■ **Work to be completed**
When you spot the word "Hpriv" in a line of the data below, copy that line.

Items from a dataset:
(* ===== verification/VmHeld.v ===== *)
(** * Frames of shared memory segments

    Over VmFork and SysvShm: frames that a segment holds are counted, from [shmget] to the
    removal of the segment, and a mapping of them takes its own references. *)

From stdpp Require Import sets.
From S2P Require Import Prelude Errors Clock SysvIpc SignalData SparseFile AddrAreas Vm VmUser VmCalls SysvShm VmFrames VmKinds VmOps VmSteps VmAccess VmFork.

Open Scope Z_scope.

Section held.
Context {A F : Type} `{BuddyAllocatorLaws A free} `{MappedFiles F}.
Context (iso : bool).
Abbreviation VM := (VM A F).
Abbreviation Machine := (Machine A F).
Abbreviation sees := (vm_sees (free := free) iso).
Implicit Types m : Machine.

(** References in hand become those of an owner: the frames are counted, and their pages, if
    any, shared. *)
Lemma sees_give vw (frames ls xs : list Z) m m' :
  (∀ g, held m' g = occ g frames + held m g) →
  m'.(m_ptes) = m.(m_ptes) → m'.(m_areas) = m.(m_areas) → m'.(m_refs) = m.(m_refs) → m'.(m_alloc) = m.(m_alloc) → m'.(m_phys) = m.(m_phys) →
  arcs_ok m' → (∀ f, f ∈ frames → is_Some (m.(m_refs) !! f) ∧ (mapped m f = 0 ∨ 0 < held m f)) →
  sees vw ls (frames ++ xs) m → sees vw ls xs m'.
Proof.
  intros Hheld Hp Ha Hr Hal Hph Harcs Hfr ([Hf _ Hk] & Hv & Hpriv).
  assert (∀ g, mapped m' g = mapped m g) as Hmap by (intros g; unfold mapped; by rewrite Hp).
  assert (∀ g, total m' xs g = total m (frames ++ xs) g) as Htot by (intros g; unfold total; rewrite Hheld, occ_app, Hmap; lia).
  assert (∀ k, kind m' k = kind m k) as Hkind by (intros k; unfold kind, areas_of; by rewrite Ha).
  split_and!; [split; [|done|]|by eapply seen_same|intros Hi k Hvk; rewrite Hkind; by apply Hpriv].
  - destruct Hf as [F1 F2 F3 F4 F5 F6]. split; intros *; rewrite ?Htot, ?Hr; eauto; [|intros [? Hfree]; apply F3; split; [done|by rewrite <- Hal]].
    intros Hg. destruct (F2 _ Hg) as [Hh Hmm]. rewrite Hheld, Hmap, Hh. rewrite occ_app in Hmm.
    assert (occ f frames = 0) as Ho; [|lia]. pose proof (occ_nonneg f frames). destruct (decide (0 < occ f frames)) as [Hin%occ_pos|]; [|lia].
    destruct (Hfr f Hin) as [[c Hc] _]. congruence.
  - intros Hi. destruct (Hk Hi) as [K1 K2 K3 K4 K6]. split; intros *; rewrite ?Hkind, ?Hmap, ?Hp; eauto.
    intros He Hpos. rewrite Hheld in Hpos. destruct (decide (0 < occ f frames)) as [Hin%occ_pos|Hno].
    + destruct (Hfr f Hin) as [_ [Hz|Hpos']]; [pose proof (mapped_pos m k f fl He); lia|by eapply K3].
    + eapply K3; [done|]. pose proof (occ_nonneg f frames). lia.
Qed.

(** ** A segment is made *)

Definition counted_unmapped (frames : list Z) m : Prop := ∀ f, f ∈ frames → is_Some (m.(m_refs) !! f) ∧ mapped m f = 0.

Lemma sees_segment_frames vw n frames ls xs :
  hoare (λ m, sees vw ls (frames ++ xs) m ∧ counted_unmapped frames m) (allocate_segment_frames (A := A) (F := F) n frames)
    (λ r m, match r with Ok fs => sees vw ls (fs ++ xs) m ∧ counted_unmapped fs m | Err _ => True end).
Proof.
  revert frames. induction n as [|n IH]; intros frames; cbn [allocate_segment_frames]; [by intros m Hm|].
  eapply (hoare_bind _ (λ o m, match o with Some f => sees vw (f :: ls) (frames ++ xs) m ∧ counted_unmapped frames m | None => True end)).
  - intros m [Hm Hc]. pose proof (sees_must_allocate iso vw ls (frames ++ xs) m Hm) as Hal. pose proof (contents_allocate m) as Hk.
    assert (match must_allocate m with Some (_, m') => m'.(m_refs) = m.(m_refs) | None => True end) as Hr.
    { unfold must_allocate, allocate_frame, allocate_contiguous, mbind, VM_bind. destruct (normalized_pages 1); [|done]. by destruct (buddy_alloc _ _) as [[? ?]|]. }
    unfold must_allocate, mbind, VM_bind in Hal, Hk, Hr. destruct (allocate_frame m) as [[[f|] m']|]; [|done..].
    split; [done|]. destruct Hk as [[Hp _] _]. intros g Hg. unfold mapped. cbn in Hr. rewrite Hr, Hp. by apply Hc.
  - intros [f|]; [|by intros m _]. eapply (hoare_bind _ (λ _ m, sees vw (f :: ls) (frames ++ xs) m ∧ counted_unmapped frames m)).
    { intros m [Hm Hc]. split; [|done]. apply (sees_zero_loose iso vw f (f :: ls) (frames ++ xs) ltac:(left) m Hm). }
    intros u. eapply hoare_bind; [|intros u1; apply IH]. intros m [(Hm & Hv & Hk) Hc].
    pose proof (hoare_increase (free := free) f (f :: ls) ls (frames ++ xs) ltac:(by right) m) as Hinc. cbn in Hinc.
    destruct (frames_ok_loose m ls (frames ++ xs) f (vm_frames _ _ _ _ Hm)) as (_ & _ & _ & _ & _ & Hm0 & _).
    destruct Hinc as [Hok Hs]; [split; [apply Hm|]; intros Heq; exfalso; apply (f_equal length) in Heq; cbn in Heq; lia|].
    cbn. set (m1 := with_refs _ m) in *. split.
    + split; [|by split]. eapply (vm_ok_same _ m m1); [done| |exact Hm]. eapply frames_ok_perm; [done| |exact Hok].
      rewrite <- app_assoc. by rewrite (Permutation_middle frames xs f).
    + intros g Hg. unfold m1. fold_uses. cbn. apply elem_of_app in Hg as [Hg|Hg%list_elem_of_singleton].
      * destruct (Hc g Hg) as [[c Hcg] ?]. split; [|done]. destruct (decide (g = f)) as [->|Hne]; [rewrite lookup_insert_eq; by eexists|].
        rewrite lookup_insert_ne by done. by exists c.
      * subst g. rewrite lookup_insert_eq. split; [by eexists|done].
Qed.

Lemma counted_unmapped_nil m : counted_unmapped [] m.
Proof. by intros f Hf%elem_of_nil. Qed.

Lemma segment_frames_held n frames m :
  match allocate_segment_frames n frames m with Some (_, m') => m'.(m_held) = m.(m_held) | None => True end.
Proof.
  revert frames m. induction n as [|n IH]; intros frames m; [done|]. cbn [allocate_segment_frames]. unfold mbind, VM_bind.
  assert (match allocate_frame m with Some (_, m') => m'.(m_held) = m.(m_held) | None => True end) as Ha.
  { unfold allocate_frame, allocate_contiguous. destruct (normalized_pages 1); [|done]. by destruct (buddy_alloc _ _) as [[? ?]|]. }
  destruct (allocate_frame m) as [[[f|] m']|]; [|done..]. cbn.
  set (m2 := with_refs _ _). specialize (IH (frames ++ [f]) m2). destruct (allocate_segment_frames n (frames ++ [f]) m2) as [[r m3]|]; [|done].
  rewrite IH. exact Ha.
Qed.

Lemma held_segment m id fs f : m.(m_held) !! id = Some fs → f ∈ fs → 0 < held m f.
Proof.
  intros Hid Hf. unfold held, held_frames. rewrite occ_pos, !elem_of_app. right. right. unfold frames_of. rewrite list_elem_of_In, in_concat.
  exists fs. split; [|by apply list_elem_of_In]. apply in_map_iff. exists (id, fs). split; [done|]. by apply list_elem_of_In, elem_of_map_to_list.
Qed.

Lemma held_insert m id frames g : m.(m_held) !! id = None →
  held (with_held (<[id := frames]> m.(m_held)) m) g = occ g frames + held m g.
Proof. intros Hid. unfold held, held_frames. cbn. rewrite !occ_app, frames_of_insert by done. lia. Qed.

Lemma sees_hold vw id frames ls xs :
  hoare (λ m, (sees vw ls (frames ++ xs) m ∧ counted_unmapped frames m) ∧ m.(m_held) !! id = None) (hold (A := A) (F := F) id frames) (λ _, sees vw ls xs).
Proof.
  intros m [[Hm Hc] Hid]. unfold hold, modify. eapply (sees_give vw frames ls xs m); try done.
  - intros g. by apply held_insert.
  - by apply (arcs_same_areas m); [..|apply Hm].
  - intros f Hf. destruct (Hc f Hf). auto.
Qed.

(** ** A segment goes *)

Lemma sees_take_held vw id frames ls xs :
  hoare (λ m, sees vw ls xs m ∧ m.(m_held) !! id = Some frames) (modify (λ m, with_held (delete id m.(m_held)) m)) (λ _, sees vw ls (frames ++ xs)).
Proof.
  intros m [([Hf [A1 A2 A3] Hk] & Hv & Hp) Hid]. cbn. set (m' := with_held _ m).
  assert (∀ g, held m g = occ g frames + held m' g) as Hheld.
  { intros g. unfold held, held_frames, m'. cbn. rewrite !occ_app, (frames_of_delete _ id frames) by done. lia. }
  assert (∀ g, total m' (frames ++ xs) g = total m xs g) as Htot.
  { intros g. unfold total. rewrite Hheld, occ_app. change (mapped m' g) with (mapped m g). lia. }
  split_and!; [|done|done]. split; [|done|].
  - destruct Hf as [F1 F2 F3 F4 F5 F6]. split; [intros g; rewrite Htot; apply F1| |intros g; rewrite Htot; apply F3|intros g; rewrite Htot; apply F4|done|intros g; rewrite Htot; apply F6].
    intros g Hg. destruct (F2 g Hg) as [Hh Hmm]. rewrite Hheld in Hh. pose proof (occ_nonneg g frames). pose proof (total_nonneg m' [] g).
    rewrite occ_app. change (mapped m' g) with (mapped m g). lia.
  - intros Hi. destruct (Hk Hi) as [K1 K2 K3 K4 K6]. split; try done. intros k f fl He Hpos. apply (K3 k f fl He).
    rewrite Hheld. pose proof (occ_nonneg f frames). lia.
Qed.

(** ** Attaching *)

Lemma increase_counted_all vw frames ls xs :
  hoare (λ m, sees vw ls xs m ∧ ∀ f, f ∈ frames → 0 < held m f) (for_each frames increase_ref)
    (λ _ m, sees vw ls (frames ++ xs) m ∧ ∀ f, f ∈ frames → is_Some (m.(m_refs) !! f) ∧ 0 < held m f).
Proof.
  assert (∀ (rest : list Z) m, (∀ f, f ∈ rest → 0 < held m f) → ∀ ls xs, sees vw ls xs m → ∀ f, f ∈ rest → is_Some (m.(m_refs) !! f)) as Hsome.
  { intros rest m Hh ls' xs' ([Hf _ _] & _) f Hin. destruct (m.(m_refs) !! f) eqn:Hr; [by eexists|]. destruct (fo_uncounted _ _ _ _ Hf f Hr). specialize (Hh f Hin). lia. }
  assert (∀ rest done_ m, sees vw ls (done_ ++ xs) m → (∀ f, f ∈ rest → 0 < held m f) →
    match for_each rest increase_ref m with Some (_, m') => sees vw ls (rest ++ done_ ++ xs) m' ∧ ∀ f, held m' f = held m f | None => True end) as Hall.
  { induction rest as [|f rest IH]; intros done_ m Hm Hh; cbn; [done|]. unfold mbind, VM_bind.
    pose proof (hoare_increase (free := free) f ls ls (done_ ++ xs) ltac:(by left) m) as Hinc. cbn in Hinc.
    assert (is_Some (m.(m_refs) !! f)) as Hs by (eapply (Hsome (f :: rest)); [done|exact Hm|left]).
    destruct Hinc as [Hok _]; [by split; [apply Hm|]|]. destruct Hm as (Hm & Hv & Hk). set (m1 := with_refs _ m) in *.
    assert (sees vw ls ((f :: done_) ++ xs) m1) as Hm1 by (split; [by eapply (vm_ok_same _ m m1)|by split]).
    specialize (IH (f :: done_) m1 Hm1). change (increase_ref f m) with (Some (tt, m1)). cbn.
    destruct (for_each rest increase_ref m1) as [[u m2]|]; [|done]. destruct IH as [Hm2 Hh2]; [intros g Hg; unfold m1; fold_uses; apply Hh; by right|].
    split; [|exact Hh2]. destruct Hm2 as ([Hf2 Ha2 Hk2] & Hv2). split; [|done]. split; [|done..]. eapply frames_ok_perm; [done| |exact Hf2].
    cbn. by rewrite <- (Permutation_middle rest (done_ ++ xs) f). }
  intros m [Hm Hh]. specialize (Hall frames [] m Hm Hh). destruct (for_each frames increase_ref m) as [[u m']|]; [|done]. destruct Hall as [Hm' Hh'].
  split; [exact Hm'|]. intros f Hf. rewrite Hh'. split; [|by apply Hh]. eapply (Hsome frames); [intros g Hg; rewrite Hh'; by apply Hh|exact Hm'|done].
Qed.

(** The frames of a segment become those of a new [SharedFrames] object too. *)
Lemma sees_attach_frames vw arc frames ls xs :
  hoare (λ m, (sees vw ls xs m ∧ ∀ f, f ∈ frames → 0 < held m f) ∧ m.(m_shared) !! arc = None) (shared_frames_new arc frames) (λ _, sees vw ls xs).
Proof.
  unfold shared_frames_new. eapply (hoare_bind _ (λ _ m, (sees vw ls (frames ++ xs) m ∧ ∀ f, f ∈ frames → is_Some (m.(m_refs) !! f) ∧ 0 < held m f) ∧ m.(m_shared) !! arc = None)).
  - intros m [Hm Harc]. pose proof (increase_counted_all vw frames ls xs m Hm) as Hinc.
    assert (∀ m', match for_each frames increase_ref m' with Some (_, m2) => m2.(m_shared) = m'.(m_shared) | None => True end) as Hsame.
    { clear. induction frames as [|h frames IH]; intros m'; cbn; [done|]. unfold mbind, VM_bind. cbn.
      exact (IH (with_refs (<[h := default 0 (m'.(m_refs) !! h) + 1]> m'.(m_refs)) m')). }
    specialize (Hsame m). destruct (for_each frames increase_ref m) as [[u m']|]; [|done]. by rewrite Hsame.
  - intros u m [[Hm Hc] Harc]. cbn. eapply (sees_give vw frames ls xs m); try done.
    + intros g. unfold held, held_frames. cbn. rewrite !occ_app, frames_of_insert by done. lia.
    + destruct Hm as ([_ [A1 A2 A3] _] & _). split; [done| |done]. intros p a arc' fr' fl Ha Hd. cbn. pose proof (A2 p a arc' fr' fl Ha Hd). rewrite lookup_insert_ne; [done|congruence].
    + intros f Hf. destruct (Hc f Hf). auto.
Qed.
End held.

■ **Completed exercise**
  intros Hheld Hp Ha Hr Hal Hph Harcs Hfr ([Hf _ Hk] & Hv & Hpriv).
  split_and!; [split; [|done|]|by eapply seen_same|intros Hi k Hvk; rewrite Hkind; by apply Hpriv].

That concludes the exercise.